(* ===== verification/QueryValidate.v ===== *)
(** * QueryValidate: [query/validate.go] and [Select.Validate] of
    [query/select.go]

    Expression validation and SELECT validation call each other; the model is
    one mutual fixpoint over expressions and query bodies, with
    [Select.Validate] and the function rules as the open definitions it ties
    together.  The order of the checks is the source's, so the first error is
    the source's first error. *)

From S2P Require Import Prelude GoText SqlScan Schema Query.
Open Scope string_scope.
Open Scope list_scope.
Open Scope nat_scope.

(** ** Scope, context, usage *)
Definition qerr (path format : string) (args : list err_arg) : error :=
  validationError path format args.
Definition fail {A} (path format : string) (args : list err_arg) : result A :=
  Err (qerr path format args).
(** [validationError(path, "%s", err)]. *)
Definition at_path {A} (path : string) (r : result A) : result A :=
  wrap_err (fun e => qerr path "%s" [AErr e]) r.

(** [fmt.Sprintf("%s.field[%d]", path, i)]. *)
Definition item (path field : string) (i : nat) : string :=
  path +:+ field +:+ "[" +:+ NatItoa i +:+ "]".

Record sourceScope := MkScope { keys : gset string; references : list sourceReference }.
Definition empty_scope : sourceScope := MkScope ∅ [].
Definition scope_add (s : sourceScope) (r : relation) : sourceScope :=
  MkScope ({[ key r ]} ∪ keys s) (references s ++ [reference r]).
Definition newSourceScope (r : relation) : sourceScope := scope_add empty_scope r.
Definition in_scope (s : sourceScope) (r : relation) : bool := bool_decide (key r ∈ keys s).

Record expressionContext := MkContext {
  sources : sourceScope; clause : string; allowsAggregate : bool; allowsSubquery : bool;
  aggregateDepth : nat; rowValue : bool; allowsExcluded : bool }.
(** Expression validation reports what the tree contains and enforces
    placement: whenever it accepts, the usage it returns says exactly whether
    the expression calls an aggregate and whether it reads a column outside
    one, an aggregate only occurs where the clause allows it and outside any
    enclosing aggregate, and an INSERT row value reads no column at all. *)
Lemma validateExpression_usage (e : expression) (ctx : expressionContext) (path : string)
  (u : expressionUsage) :
  validateExpression e ctx path = Ok u ->
  u_aggregate u = calls_aggregate e /\
  u_bareColumn u = (aggregateDepth ctx =? 0) && reads_bare e /\
  (calls_aggregate e = true -> allowsAggregate ctx = true /\ aggregateDepth ctx = 0) /\
  (rowValue ctx = true -> allowsExcluded ctx = false -> reads e = []).
Proof. intros H%validateExpression_facts. destruct H. by split_and!. Qed.

Lemma validateExpression_usage_witness :
  exists u, validateExpression CountAll (projectionContext empty_scope) "p" = Ok u /\ u_aggregate u = true.
Proof.
  eexists. split; [reflexivity|].
  exact (proj1 (validateExpression_usage CountAll (projectionContext empty_scope) "p" _ eq_refl)).
Defined.
Lemma WithLock_good s l s' : honest s -> WithLock s l = Ok s' -> good s'.
Proof.
  unfold WithLock. intros H. destruct (checked s) eqn:E; simpl; [|apply validated_good].
  destruct (validateLock l (from s) (joins s)) as [[]|] eqn:L; [|done]. intros [= <-].
  split; [done|]. apply set_lock_passes; [by apply H|done].
Qed.

Lemma good_honest s : good s -> honest s.
Proof. intros [_ H] _. exact H. Qed.

Lemma held_good s : held s -> s = zero_select \/ good s.
Proof.
  induction 1; [by left|right..];
    try (match goal with H : _ = Ok _ |- _ => by apply validated_good in H end);
    assert (honest s) as Hh by (destruct IHheld as [->|?]; [done|by apply good_honest]).
  - by eapply WithDistinct_good.
  - by eapply WithLimit_good.
  - by eapply WithOffset_good.
  - by eapply WithLock_good.
Qed.

(** ** Claims *)

(** The validation mark is never stale: in every SELECT a caller can hold
    (the zero value, or anything the constructors and [With...] methods return,
    in any order), the remembered answer of [Validate] is the answer of the
    full walk over the statement as it now stands, and every value other than
    the zero one passes it.  The four methods that skip the walk are included. *)
Lemma held_validated (s : Select) :
  held s ->
  Validate s = Validate (set_checked false s) /\
  (s <> zero_select -> Validate (set_checked false s) = Ok tt).
Proof.
  intros [->|[Hc Hp]]%held_good; [done|]. unfold passes in Hp. rewrite Hp. split; [|done].
  unfold Validate, Select_Validate. by rewrite Hc.
Qed.

Definition sample_table : TableRef :=
  TableRefFrom (table_of "" "users" "" 0 [column_of "id" (Some (IntegerType false None false)) false]).
Definition or_zero (r : result Select) : Select := match r with Ok s => s | Err _ => zero_select end.
Definition sample_select : Select :=
  or_zero (NewSelect (RelTable sample_table) [PColumn (RelTable sample_table) "id"]).
Definition sample_limited : Select := or_zero (WithLimit sample_select 10).

Lemma sample_held : held sample_limited.
Proof.
  apply (held_limit sample_select 10); [|vm_compute; reflexivity].
  apply (held_new (RelTable sample_table) [] [] [] [PColumn (RelTable sample_table) "id"]).
  vm_compute; reflexivity.
Qed.

Lemma held_validated_witness :
  held sample_limited /\ Validate (set_checked false sample_limited) = Ok tt.
Proof.
  split; [exact sample_held|].
  apply (proj2 (held_validated sample_limited sample_held)).
  intros H. apply (f_equal hasLimit) in H. vm_compute in H. discriminate H.
Defined.

(** The fast paths decide what the full walk decides: on a marked
    statement that passes, [WithLimit], [WithOffset] and [WithLock] return an
    error exactly when validating the modified copy in full would, and
    [WithDistinct] never does. *)
Lemma fast_paths_complete (s : Select) (n : Z) (l : Lock) :
  checked s = true -> Validate (set_checked false s) = Ok tt ->
  (is_ok (WithLimit s n) = is_ok (validated (set_limit n s))) /\
  (is_ok (WithOffset s n) = is_ok (validated (set_offset n s))) /\
  (is_ok (WithLock s l) = is_ok (validated (set_lock l s))) /\
  is_ok (WithDistinct s) = true.
Proof.
  intros Hc Hp. change (passes s) in Hp. unfold WithLimit, WithOffset, WithLock, WithDistinct. rewrite Hc.
  assert (forall t, is_ok (validated t) = true <-> passes t) as Hv.
  { intros t. rewrite is_ok_true. split; [by intros [? [? _]%validated_ok]|].
    intros H. eexists. by apply validated_ok. }
  assert (forall (b c : bool), (b = true <-> c = true) -> b = c) as Hb.
  { intros [] []; intuition congruence. }
  split_and!; [apply Hb; rewrite Hv..|done]; cbn [negb].
  - destruct (Z.ltb_spec n 0); cbn; split; try done; [|by intros _; apply set_limit_passes].
    rewrite passes_split, limits_split. cbn. intuition lia.
  - destruct (Z.ltb_spec n 0); cbn; split; try done; [|by intros _; apply set_offset_passes].
    rewrite passes_split, limits_split. cbn. intuition lia.
  - cbn. destruct (validateLock l (from s) (joins s)) as [[]|] eqn:E; cbn; split; try done.
    + intros _. by apply set_lock_passes.
    + rewrite passes_split. cbn. rewrite E. by intros (_ & _ & ?).
Qed.

Lemma fast_paths_complete_witness :
  is_ok (WithLimit sample_select (-1)) = is_ok (validated (set_limit (-1) sample_select)).
Proof.
  assert (checked sample_select = true) as H1 by (vm_compute; reflexivity).
  assert (Validate (set_checked false sample_select) = Ok tt) as H2 by (vm_compute; reflexivity).
  exact (proj1 (fast_paths_complete sample_select (-1) no_lock H1 H2)).
Defined.

Lemma result_columns_distinct (columns : list ResultColumn) :
  checki (result_column_check columns) 0 columns = Ok tt ->
  NoDup (rc_Name <$> columns) /\
  Forall (fun c => ValidateIdentifier (rc_Name c) = Ok tt /\ ValidateColumnType (rc_Type c) = Ok tt) columns.
Proof.
  rewrite checki_ok. intros H. split.
  - apply NoDup_alt. intros i j n Hi Hj. apply list_lookup_fmap_Some in Hi as (ci & Hin & Hi).
    apply list_lookup_fmap_Some in Hj as (cj & Hjn & Hj).
    assert (forall i j (ci cj : ResultColumn), columns !! i = Some ci -> columns !! j = Some cj ->
              rc_Name ci = rc_Name cj -> i < j -> False) as K.
    { clear i j ci cj Hi Hj Hin Hjn. intros i j ci cj Hi Hj Hn Hlt. specialize (H j cj Hj). simpl in H.
      unfold result_column_check in H. inv_ok. destruct (existsb _ _) eqn:Ex; [done|].
      assert (existsb (fun existing => String.eqb (rc_Name existing) (rc_Name cj)) (take j columns) = true) as Ex'.
      { apply existsb_exists. exists ci. split; [|by apply String.eqb_eq].
        apply list_elem_of_In, list_elem_of_lookup. exists i. by rewrite lookup_take_lt. }
      congruence. }
    destruct (lt_eq_lt_dec i j) as [[Hlt| ->]|Hlt]; [exfalso; eapply (K i j); eauto; congruence|done|].
    exfalso; eapply (K j i); eauto; congruence.
  - apply Forall_lookup. intros i c Hc. specialize (H i c Hc). unfold result_column_check in H. simpl in H.
    inv_ok. split; by eapply wrap_err_ok.
Qed.
Fixpoint writeExpression (env : renv) (e : expression) {struct e} : wr :=
  match e with
  | EColumn source cname => writeColumn env source cname
  | ETableIdentifier t =>
      outr (quoteIdentifier (dialect env) (match Table t with Some t => table_Qualifier t | None => "" end))
  | EValue v => writeArgument env v
  | EFunction fname arguments star dist _ =>
      out fname ;; out "(" ;;
      (if star then out "*"
       else (if dist then out "DISTINCT " else skip) ;; sep_by ", " (writeExpression env) arguments) ;;
      out ")"
  | EBinary l operator r =>
      unless (negb (String.eqb operator OperatorMatch) || supports env CapabilityMatchOperator)
        (MkError (KTyped "render.UnsupportedMatchOperatorError")
           "the %s dialect cannot express MATCH: it has no full-text search operator"
           [AStr (d_Name (dialect env))]) ;;
      out "(" ;; writeExpression env l ;; out " " ;; out operator ;; out " " ;; writeExpression env r ;; out ")"
  | ECase op branches fallback hasFallback =>
      out "(CASE" ;;
      (if is_nil op then skip else out " " ;; writeExpression env op) ;;
      each (writeBranch writeExpression env) branches ;;
      (if hasFallback then out " ELSE " ;; writeExpression env fallback else skip) ;;
      out " END)"
  | ECast expr target =>
      out "CAST(" ;; writeExpression env expr ;; out " AS " ;;
      outr (d_TypeName (dialect env) (column_of "" target false)) ;; out ")"
  | EFilter agg predicate =>
      unless (supports env CapabilityAggregateFilter)
        (MkError (KTyped "render.UnsupportedAggregateFilterError")
           "the %s dialect cannot express aggregate FILTER" [AStr (d_Name (dialect env))]) ;;
      writeExpression env agg ;; out " FILTER (WHERE " ;; writeExpression env predicate ;; out ")"
  | EOver expr partition order =>
      writeExpression env expr ;; out " OVER (" ;;
      writeWindow writeExpression env partition order ;; out ")"
  | EFragment sql parts => writeFragments writeExpression env parts (Split sql "{}")
  | ELogical operator expressions =>
      out "(" ;; sep_by (" " +:+ operator +:+ " ") (writeExpression env) expressions ;; out ")"
  | ENot expr => out "(NOT " ;; writeExpression env expr ;; out ")"
  | ENullTest expr not =>
      out "(" ;; writeExpression env expr ;; out " IS " ;; (if not then out "NOT " else skip) ;; out "NULL)"
  | EMembership expr values not subquery =>
      match subquery with
      | Some s =>
          unless (negb (sub_limit_refused env s))
            (errors_New "a subquery used with IN must not set LIMIT or OFFSET") ;;
          out "(" ;; writeExpression env expr ;; out (if not then " NOT IN " else " IN ") ;;
          writeSubquery writeExpression writeTable writeQueryBody env s ;; out ")"
      | None =>
          unless (0 <? length values) (errors_New "IN requires at least one value") ;;
          out "(" ;; writeExpression env expr ;; out (if not then " NOT IN (" else " IN (") ;;
          sep_by ", " (writeExpression env) values ;; out "))"
      end
  | ESubquery s => writeSubquery writeExpression writeTable writeQueryBody env s
  | EExistence s not =>
      out (if not then "(NOT EXISTS " else "(EXISTS ") ;;
      writeSubquery writeExpression writeTable writeQueryBody env s ;; out ")"
  | EExcluded _ cname => writeExcludedColumn env cname
  | ENil | EDefault | EOther _ => errw unsupported_expression
  end
with writeTable (env : renv) (r : relation) {struct r} : wr :=
  match r with
  | RelZero => errw (Errorf "relation %q must have an alias" [AStr ""])
  | RelTable t => writePhysicalTable env t
  | RelResult _ q alias =>
      if String.eqb alias "" then errw (Errorf "relation %q must have an alias" [AStr ""])
      else if body_is_nil (rq_body q) then errw (Errorf "unsupported relation %q" [AStr alias])
      else out "(" ;; writeQueryBody env (rq_body q) ;; out ") AS " ;;
           outr (quoteIdentifier (dialect env) alias)
  | RelCTE _ c q alias =>
      if negb (String.eqb (cte_name c) "") then
        outr (quoteIdentifier (dialect env) (cte_name c)) ;;
        (if String.eqb alias (cte_name c) then skip
         else out " AS " ;; outr (quoteIdentifier (dialect env) alias))
      else if String.eqb alias "" then errw (Errorf "relation %q must have an alias" [AStr ""])
      else if body_is_nil (rq_body q) then errw (Errorf "unsupported relation %q" [AStr alias])
      else out "(" ;; writeQueryBody env (rq_body q) ;; out ") AS " ;;
           outr (quoteIdentifier (dialect env) alias)
  end
with writeQueryBody (env : renv) (b : body) {struct b} : wr :=
  match b with
  | BNil => errw unsupported_body
  | BNative n => writeNativeResult env n
  | BSelect s => writeSelect writeExpression writeTable writeQueryBody env s
  | BCompound lhs rhs operator =>
      let parenthesizeOperands := negb (String.eqb (d_Name (dialect env)) "sqlite") in
      (if parenthesizeOperands then out "(" else skip) ;;
      writeQueryBody env (rq_body lhs) ;;
      (if parenthesizeOperands then out ")" else skip) ;;
      out " " ;; outr (compound_operator operator) ;;
      out (if parenthesizeOperands then " (" else " ") ;;
      writeQueryBody env (rq_body rhs) ;;
      (if parenthesizeOperands then out ")" else skip)
  end.

Definition writeStatement (env : renv) (s : Select) : wr :=
  writeSelect writeExpression writeTable writeQueryBody env s.

(** ** Statements *)
Record Statement := MkStatement { sql_text : string; stmt_args : list any }.

Definition initial_env (d : Dialect) : renv := MkEnv d UpsertUnsupported false [].
Definition initial_state : rstate := MkState "" [].

Definition renderStatement (d : Dialect) (operation : string) (validate : result unit)
  (write : renv -> wr) : result Statement :=
  match validate with
  | Err e => Err (Error_ d (Errorf "invalid %s statement: %w" [AStr operation; AErr e]))
  | Ok _ =>
      match write (initial_env d) initial_state with
      | Err e => Err (Error_ d e)
      | Ok st => Ok (MkStatement (builder st) (args st))
      end
  end.

Definition correlated_alone (c : relation) : error :=
  Errorf "the statement declares a correlation with table %q and is rendered on its own; a correlated SELECT is only valid inside the statement it correlates with, as the statement given to query.Exists, query.NotExists, query.Scalar, query.InSelect or query.NotInSelect" [AStr (rel_QualifiedName c)].

Definition Select_ (d : Dialect) (s : Select) : result Statement :=
  renderStatement d "SELECT" (Validate s) (fun env =>
    match correlations s with
    | c :: _ => errw (correlated_alone c)
    | [] => writeStatement env s
    end).

Fixpoint bodyCorrelations (b : body) : list relation :=
  match b with
  | BSelect s => correlations s
  | BCompound l r _ => bodyCorrelations (rq_body l) ++ bodyCorrelations (rq_body r)
  | _ => []
  end.

Definition count_mismatch (what : string) (want got : nat) : error :=
  Errorf what [ANat want; ANat got].

Fixpoint validateResultMetadataBody (b : body) (want : nat) {struct b} : result unit :=
  match b with
  | BNil => Ok tt
  | BNative n => NativeResult_Validate n
  | BSelect s =>
      let source r :=
        match r with
        | RelResult _ q _ | RelCTE _ _ q _ =>
            if body_is_nil (rq_body q) then Ok tt
            else validateResultMetadataBody (rq_body q) (length (rq_columns q))
        | _ => Ok tt
        end in
      check source (from s);
      check checki (fun _ j => source (join_source j)) 0 (joins s);
      check checki (fun _ c => validateResultMetadataBody (rq_body (cte_query c))
                                 (length (rq_columns (cte_query c)))) 0 (ctes s);
      if negb (length (projections s) =? want)
      then Err (count_mismatch "result columns count %d does not match SELECT projection count %d" want (length (projections s)))
      else Ok tt
  | BCompound l r _ =>
      check validateResultMetadataBody (rq_body l) (length (rq_columns l));
      check validateResultMetadataBody (rq_body r) (length (rq_columns r));
      if negb (length (rq_columns l) =? want)
      then Err (count_mismatch "result columns count %d does not match compound output count %d" want (length (rq_columns l)))
      else Ok tt
  end.
Definition validateResultMetadata (q : ResultQuery) : result unit :=
  validateResultMetadataBody (rq_body q) (length (rq_columns q)).

Definition empty_body : error := errors_New "result query body must not be empty".
Definition Result_ (d : Dialect) (q : ResultQuery) : result Statement :=
  renderStatement d "SELECT"
    (if body_is_nil (rq_body q) then Err empty_body
     else check body_Validate (rq_body q); validateResultMetadata q)
    (fun env =>
       match bodyCorrelations (rq_body q) with
       | c :: _ => errw (Errorf "the statement declares a correlation with table %q and is rendered on its own" [AStr (rel_QualifiedName c)])
       | [] => writeQueryBody env (rq_body q)
       end).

--------------------------------------------------

(Action item): Using the records above, set down exactly the lines from the one with "Validate s = Validate" through the one with "Definition sample_table : TableRef", inclusive, and nothing more.

(Exercise response):
  Validate s = Validate (set_checked false s) /\
  (s <> zero_select -> Validate (set_checked false s) = Ok tt).
Proof.
  intros [->|[Hc Hp]]%held_good; [done|]. unfold passes in Hp. rewrite Hp. split; [|done].
  unfold Validate, Select_Validate. by rewrite Hc.
Qed.

Definition sample_table : TableRef :=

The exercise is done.